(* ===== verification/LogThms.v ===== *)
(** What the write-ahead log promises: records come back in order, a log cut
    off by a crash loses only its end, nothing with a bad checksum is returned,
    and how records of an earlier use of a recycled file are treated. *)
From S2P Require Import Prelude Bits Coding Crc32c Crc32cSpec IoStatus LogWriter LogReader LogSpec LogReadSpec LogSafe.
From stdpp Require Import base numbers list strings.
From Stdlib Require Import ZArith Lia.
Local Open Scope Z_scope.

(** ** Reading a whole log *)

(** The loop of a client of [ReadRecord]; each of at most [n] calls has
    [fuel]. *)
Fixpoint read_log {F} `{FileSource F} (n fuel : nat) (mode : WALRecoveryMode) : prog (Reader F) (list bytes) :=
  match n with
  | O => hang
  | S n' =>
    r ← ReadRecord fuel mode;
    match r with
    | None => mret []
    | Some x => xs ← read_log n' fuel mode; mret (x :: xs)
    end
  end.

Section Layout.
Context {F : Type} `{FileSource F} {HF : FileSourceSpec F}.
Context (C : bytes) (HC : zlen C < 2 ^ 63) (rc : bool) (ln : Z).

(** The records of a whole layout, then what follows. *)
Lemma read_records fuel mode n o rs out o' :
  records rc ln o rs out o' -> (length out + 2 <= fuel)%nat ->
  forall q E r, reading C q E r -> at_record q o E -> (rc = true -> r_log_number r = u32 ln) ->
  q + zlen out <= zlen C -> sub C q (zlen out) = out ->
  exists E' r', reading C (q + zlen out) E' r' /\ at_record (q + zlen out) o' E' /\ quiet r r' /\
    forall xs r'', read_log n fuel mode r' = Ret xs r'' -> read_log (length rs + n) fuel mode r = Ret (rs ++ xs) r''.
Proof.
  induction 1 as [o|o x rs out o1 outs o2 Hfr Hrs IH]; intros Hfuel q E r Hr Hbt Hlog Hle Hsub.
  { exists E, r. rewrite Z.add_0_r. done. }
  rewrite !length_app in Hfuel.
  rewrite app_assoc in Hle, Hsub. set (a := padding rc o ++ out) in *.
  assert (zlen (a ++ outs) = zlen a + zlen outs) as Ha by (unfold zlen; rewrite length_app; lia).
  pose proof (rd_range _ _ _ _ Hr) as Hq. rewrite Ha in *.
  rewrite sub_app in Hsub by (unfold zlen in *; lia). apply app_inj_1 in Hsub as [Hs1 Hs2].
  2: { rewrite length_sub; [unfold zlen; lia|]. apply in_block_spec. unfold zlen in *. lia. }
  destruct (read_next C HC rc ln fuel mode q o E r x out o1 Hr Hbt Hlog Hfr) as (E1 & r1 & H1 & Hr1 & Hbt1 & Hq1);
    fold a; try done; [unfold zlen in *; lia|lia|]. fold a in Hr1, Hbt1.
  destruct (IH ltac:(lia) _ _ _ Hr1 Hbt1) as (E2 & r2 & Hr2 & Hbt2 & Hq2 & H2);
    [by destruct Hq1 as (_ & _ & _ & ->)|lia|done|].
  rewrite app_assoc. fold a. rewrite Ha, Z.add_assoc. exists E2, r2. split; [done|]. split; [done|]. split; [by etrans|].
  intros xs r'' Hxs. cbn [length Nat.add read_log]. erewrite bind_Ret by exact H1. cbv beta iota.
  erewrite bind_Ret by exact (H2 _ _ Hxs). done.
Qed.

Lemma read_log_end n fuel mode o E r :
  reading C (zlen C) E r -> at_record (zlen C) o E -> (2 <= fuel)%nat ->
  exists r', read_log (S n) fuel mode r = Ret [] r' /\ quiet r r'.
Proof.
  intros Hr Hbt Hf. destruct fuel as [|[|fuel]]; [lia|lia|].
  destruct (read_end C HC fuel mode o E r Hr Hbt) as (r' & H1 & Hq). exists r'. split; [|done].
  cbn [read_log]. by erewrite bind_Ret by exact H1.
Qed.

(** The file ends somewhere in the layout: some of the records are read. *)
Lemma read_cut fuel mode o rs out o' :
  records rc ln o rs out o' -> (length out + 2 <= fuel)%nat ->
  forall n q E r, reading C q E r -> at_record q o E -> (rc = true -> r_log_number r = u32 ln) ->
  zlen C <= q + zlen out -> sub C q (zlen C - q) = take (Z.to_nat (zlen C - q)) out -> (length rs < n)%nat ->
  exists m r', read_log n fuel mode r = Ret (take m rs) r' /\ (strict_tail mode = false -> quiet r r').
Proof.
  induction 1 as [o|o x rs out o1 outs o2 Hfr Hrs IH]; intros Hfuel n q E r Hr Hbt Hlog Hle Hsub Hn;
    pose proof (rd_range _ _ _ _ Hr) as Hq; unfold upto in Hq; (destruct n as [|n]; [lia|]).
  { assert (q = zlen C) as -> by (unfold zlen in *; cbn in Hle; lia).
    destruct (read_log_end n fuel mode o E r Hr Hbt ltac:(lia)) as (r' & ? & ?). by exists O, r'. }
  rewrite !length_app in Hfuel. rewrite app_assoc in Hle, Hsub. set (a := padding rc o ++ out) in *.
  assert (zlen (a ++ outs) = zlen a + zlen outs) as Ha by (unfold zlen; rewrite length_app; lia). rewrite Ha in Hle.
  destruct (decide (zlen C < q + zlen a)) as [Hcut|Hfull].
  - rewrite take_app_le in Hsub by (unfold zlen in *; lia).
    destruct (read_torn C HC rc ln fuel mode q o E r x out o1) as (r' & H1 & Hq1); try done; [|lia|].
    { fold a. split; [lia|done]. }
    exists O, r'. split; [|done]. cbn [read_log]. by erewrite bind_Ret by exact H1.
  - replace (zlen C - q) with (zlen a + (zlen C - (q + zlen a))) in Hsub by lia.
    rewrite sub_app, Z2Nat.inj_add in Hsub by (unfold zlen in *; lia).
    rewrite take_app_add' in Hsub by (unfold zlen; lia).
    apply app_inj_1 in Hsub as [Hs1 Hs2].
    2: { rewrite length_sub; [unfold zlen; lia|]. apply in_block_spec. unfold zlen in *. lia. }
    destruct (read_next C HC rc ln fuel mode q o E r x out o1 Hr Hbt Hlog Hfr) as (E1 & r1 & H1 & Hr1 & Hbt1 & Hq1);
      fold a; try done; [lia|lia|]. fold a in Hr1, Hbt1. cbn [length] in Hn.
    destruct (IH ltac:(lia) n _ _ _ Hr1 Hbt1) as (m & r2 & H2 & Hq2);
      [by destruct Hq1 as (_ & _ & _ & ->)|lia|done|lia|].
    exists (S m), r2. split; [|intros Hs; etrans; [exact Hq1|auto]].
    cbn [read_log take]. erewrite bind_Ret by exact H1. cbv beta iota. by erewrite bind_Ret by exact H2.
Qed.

□ □ □ □ □ □ □

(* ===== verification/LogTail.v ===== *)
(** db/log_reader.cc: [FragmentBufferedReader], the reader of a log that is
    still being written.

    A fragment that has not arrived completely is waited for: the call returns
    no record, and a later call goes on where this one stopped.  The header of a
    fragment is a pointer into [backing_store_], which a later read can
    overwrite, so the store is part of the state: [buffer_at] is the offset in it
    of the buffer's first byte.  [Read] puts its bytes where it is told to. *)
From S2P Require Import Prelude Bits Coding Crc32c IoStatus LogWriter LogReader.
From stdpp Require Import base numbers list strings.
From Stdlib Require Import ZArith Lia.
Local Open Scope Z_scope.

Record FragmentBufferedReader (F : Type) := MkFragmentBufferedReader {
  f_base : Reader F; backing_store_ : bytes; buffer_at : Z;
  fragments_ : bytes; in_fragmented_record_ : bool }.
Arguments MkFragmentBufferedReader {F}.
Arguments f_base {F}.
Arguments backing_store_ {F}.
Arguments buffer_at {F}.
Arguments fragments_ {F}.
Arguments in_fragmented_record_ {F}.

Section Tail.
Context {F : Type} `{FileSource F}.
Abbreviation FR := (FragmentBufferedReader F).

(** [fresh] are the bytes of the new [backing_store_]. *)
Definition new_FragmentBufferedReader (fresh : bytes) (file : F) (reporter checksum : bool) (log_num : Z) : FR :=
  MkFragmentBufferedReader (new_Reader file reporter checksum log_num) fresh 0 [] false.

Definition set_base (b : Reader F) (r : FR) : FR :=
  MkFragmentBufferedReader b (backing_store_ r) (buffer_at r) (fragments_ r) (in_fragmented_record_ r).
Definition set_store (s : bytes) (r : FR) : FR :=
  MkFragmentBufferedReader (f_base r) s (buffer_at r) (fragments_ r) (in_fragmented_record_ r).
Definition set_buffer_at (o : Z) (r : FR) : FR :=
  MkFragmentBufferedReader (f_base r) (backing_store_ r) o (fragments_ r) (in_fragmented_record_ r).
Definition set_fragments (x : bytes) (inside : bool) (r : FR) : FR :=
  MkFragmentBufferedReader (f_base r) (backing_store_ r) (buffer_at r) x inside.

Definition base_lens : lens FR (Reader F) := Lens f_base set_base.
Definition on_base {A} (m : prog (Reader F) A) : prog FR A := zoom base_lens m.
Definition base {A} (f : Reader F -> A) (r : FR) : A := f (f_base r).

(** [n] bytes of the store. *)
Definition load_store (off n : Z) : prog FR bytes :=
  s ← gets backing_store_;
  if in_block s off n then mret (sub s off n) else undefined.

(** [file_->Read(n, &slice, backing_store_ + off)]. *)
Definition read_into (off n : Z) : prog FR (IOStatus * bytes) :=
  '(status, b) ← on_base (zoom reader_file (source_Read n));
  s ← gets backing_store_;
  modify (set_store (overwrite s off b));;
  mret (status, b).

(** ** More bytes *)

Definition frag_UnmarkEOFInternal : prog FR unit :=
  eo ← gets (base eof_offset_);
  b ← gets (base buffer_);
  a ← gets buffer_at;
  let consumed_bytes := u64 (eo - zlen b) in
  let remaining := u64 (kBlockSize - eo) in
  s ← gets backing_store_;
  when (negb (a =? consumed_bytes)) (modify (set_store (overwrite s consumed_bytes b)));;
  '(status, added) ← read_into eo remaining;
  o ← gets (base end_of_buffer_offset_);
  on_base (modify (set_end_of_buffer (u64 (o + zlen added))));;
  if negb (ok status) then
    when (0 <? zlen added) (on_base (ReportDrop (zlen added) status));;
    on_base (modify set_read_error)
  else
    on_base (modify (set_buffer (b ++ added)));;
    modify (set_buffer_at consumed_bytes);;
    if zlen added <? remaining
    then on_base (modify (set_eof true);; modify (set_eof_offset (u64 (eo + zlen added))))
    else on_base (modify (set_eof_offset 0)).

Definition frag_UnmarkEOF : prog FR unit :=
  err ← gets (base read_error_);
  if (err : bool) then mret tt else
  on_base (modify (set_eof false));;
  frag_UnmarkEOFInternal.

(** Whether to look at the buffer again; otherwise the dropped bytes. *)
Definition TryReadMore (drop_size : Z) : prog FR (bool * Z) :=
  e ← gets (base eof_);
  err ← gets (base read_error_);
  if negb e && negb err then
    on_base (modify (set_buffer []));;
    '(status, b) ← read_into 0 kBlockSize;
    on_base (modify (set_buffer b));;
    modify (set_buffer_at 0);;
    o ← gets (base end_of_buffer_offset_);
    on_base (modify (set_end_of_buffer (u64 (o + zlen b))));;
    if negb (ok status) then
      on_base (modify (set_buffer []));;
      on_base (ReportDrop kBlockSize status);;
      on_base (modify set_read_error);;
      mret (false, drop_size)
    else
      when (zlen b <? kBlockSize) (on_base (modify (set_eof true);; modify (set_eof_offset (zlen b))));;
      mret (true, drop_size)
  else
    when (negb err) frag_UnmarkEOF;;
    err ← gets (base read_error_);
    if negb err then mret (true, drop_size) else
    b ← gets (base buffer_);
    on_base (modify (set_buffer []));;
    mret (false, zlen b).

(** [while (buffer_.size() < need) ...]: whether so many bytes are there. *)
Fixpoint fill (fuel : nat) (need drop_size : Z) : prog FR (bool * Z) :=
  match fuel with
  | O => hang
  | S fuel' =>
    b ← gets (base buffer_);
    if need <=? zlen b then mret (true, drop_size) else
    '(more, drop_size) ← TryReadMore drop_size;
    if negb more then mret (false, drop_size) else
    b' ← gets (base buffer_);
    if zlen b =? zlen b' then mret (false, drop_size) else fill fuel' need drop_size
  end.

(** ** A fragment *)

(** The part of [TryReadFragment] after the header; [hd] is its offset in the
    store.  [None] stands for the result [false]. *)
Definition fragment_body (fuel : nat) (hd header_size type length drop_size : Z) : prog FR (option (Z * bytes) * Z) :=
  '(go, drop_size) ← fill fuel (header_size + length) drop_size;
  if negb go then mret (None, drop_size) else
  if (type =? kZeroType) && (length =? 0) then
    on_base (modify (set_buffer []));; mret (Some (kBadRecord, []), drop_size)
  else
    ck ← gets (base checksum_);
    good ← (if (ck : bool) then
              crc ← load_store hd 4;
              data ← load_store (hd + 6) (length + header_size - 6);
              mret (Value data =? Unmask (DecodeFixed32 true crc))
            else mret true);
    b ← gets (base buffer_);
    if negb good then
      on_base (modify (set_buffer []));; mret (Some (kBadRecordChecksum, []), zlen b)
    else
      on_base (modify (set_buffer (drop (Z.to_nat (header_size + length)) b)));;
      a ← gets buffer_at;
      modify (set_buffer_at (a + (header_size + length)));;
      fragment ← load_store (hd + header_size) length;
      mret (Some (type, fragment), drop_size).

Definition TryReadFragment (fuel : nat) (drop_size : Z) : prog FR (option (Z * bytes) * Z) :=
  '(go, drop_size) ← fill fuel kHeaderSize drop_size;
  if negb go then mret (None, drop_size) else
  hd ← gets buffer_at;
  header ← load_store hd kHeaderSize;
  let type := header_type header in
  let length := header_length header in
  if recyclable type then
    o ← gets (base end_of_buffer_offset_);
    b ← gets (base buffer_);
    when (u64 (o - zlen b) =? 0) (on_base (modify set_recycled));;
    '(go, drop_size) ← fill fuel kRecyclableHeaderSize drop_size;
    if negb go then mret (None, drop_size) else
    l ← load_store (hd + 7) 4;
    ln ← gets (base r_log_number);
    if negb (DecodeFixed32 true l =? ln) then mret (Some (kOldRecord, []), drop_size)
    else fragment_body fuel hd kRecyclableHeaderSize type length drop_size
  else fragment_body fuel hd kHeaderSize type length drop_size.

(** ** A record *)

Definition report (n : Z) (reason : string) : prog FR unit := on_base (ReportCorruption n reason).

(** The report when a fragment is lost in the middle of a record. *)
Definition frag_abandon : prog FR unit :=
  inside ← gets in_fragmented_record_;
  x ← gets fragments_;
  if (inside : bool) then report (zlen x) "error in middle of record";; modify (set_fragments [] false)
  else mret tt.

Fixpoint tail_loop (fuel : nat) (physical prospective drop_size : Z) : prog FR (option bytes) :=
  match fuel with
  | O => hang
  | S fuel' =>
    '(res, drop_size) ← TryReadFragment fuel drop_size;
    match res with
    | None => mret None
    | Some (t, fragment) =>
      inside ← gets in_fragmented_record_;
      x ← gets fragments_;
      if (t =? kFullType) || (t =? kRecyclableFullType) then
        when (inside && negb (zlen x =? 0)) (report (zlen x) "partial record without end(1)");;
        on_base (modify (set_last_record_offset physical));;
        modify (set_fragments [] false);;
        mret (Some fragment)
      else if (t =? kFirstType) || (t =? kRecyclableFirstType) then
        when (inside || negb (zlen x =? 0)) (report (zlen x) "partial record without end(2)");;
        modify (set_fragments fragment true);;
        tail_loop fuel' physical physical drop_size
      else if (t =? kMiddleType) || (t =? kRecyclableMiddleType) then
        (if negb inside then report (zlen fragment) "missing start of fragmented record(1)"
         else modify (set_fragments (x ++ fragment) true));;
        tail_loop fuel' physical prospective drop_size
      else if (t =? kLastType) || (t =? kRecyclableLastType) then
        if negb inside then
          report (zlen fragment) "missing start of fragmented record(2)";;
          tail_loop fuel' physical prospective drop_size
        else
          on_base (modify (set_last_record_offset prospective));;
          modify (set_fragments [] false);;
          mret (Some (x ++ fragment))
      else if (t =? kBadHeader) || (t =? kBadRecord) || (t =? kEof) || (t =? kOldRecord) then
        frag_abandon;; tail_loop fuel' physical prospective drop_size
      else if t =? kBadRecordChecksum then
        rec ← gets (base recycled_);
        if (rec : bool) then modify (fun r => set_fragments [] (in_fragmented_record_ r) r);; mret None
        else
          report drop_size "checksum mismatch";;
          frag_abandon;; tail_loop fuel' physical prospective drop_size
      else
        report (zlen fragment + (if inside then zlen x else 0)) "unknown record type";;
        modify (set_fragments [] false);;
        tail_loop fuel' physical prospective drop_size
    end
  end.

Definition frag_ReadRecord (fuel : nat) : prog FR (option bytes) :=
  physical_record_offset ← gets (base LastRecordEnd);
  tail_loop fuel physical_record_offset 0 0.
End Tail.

□ □ □ □ □ □ □

Your instructions: Lines holding "fill" are the ones to copy; find all of them in the listing.

Answer space:
Fixpoint fill (fuel : nat) (need drop_size : Z) : prog FR (bool * Z) :=
    if zlen b =? zlen b' then mret (false, drop_size) else fill fuel' need drop_size
  '(go, drop_size) ← fill fuel (header_size + length) drop_size;
  '(go, drop_size) ← fill fuel kHeaderSize drop_size;
    '(go, drop_size) ← fill fuel kRecyclableHeaderSize drop_size;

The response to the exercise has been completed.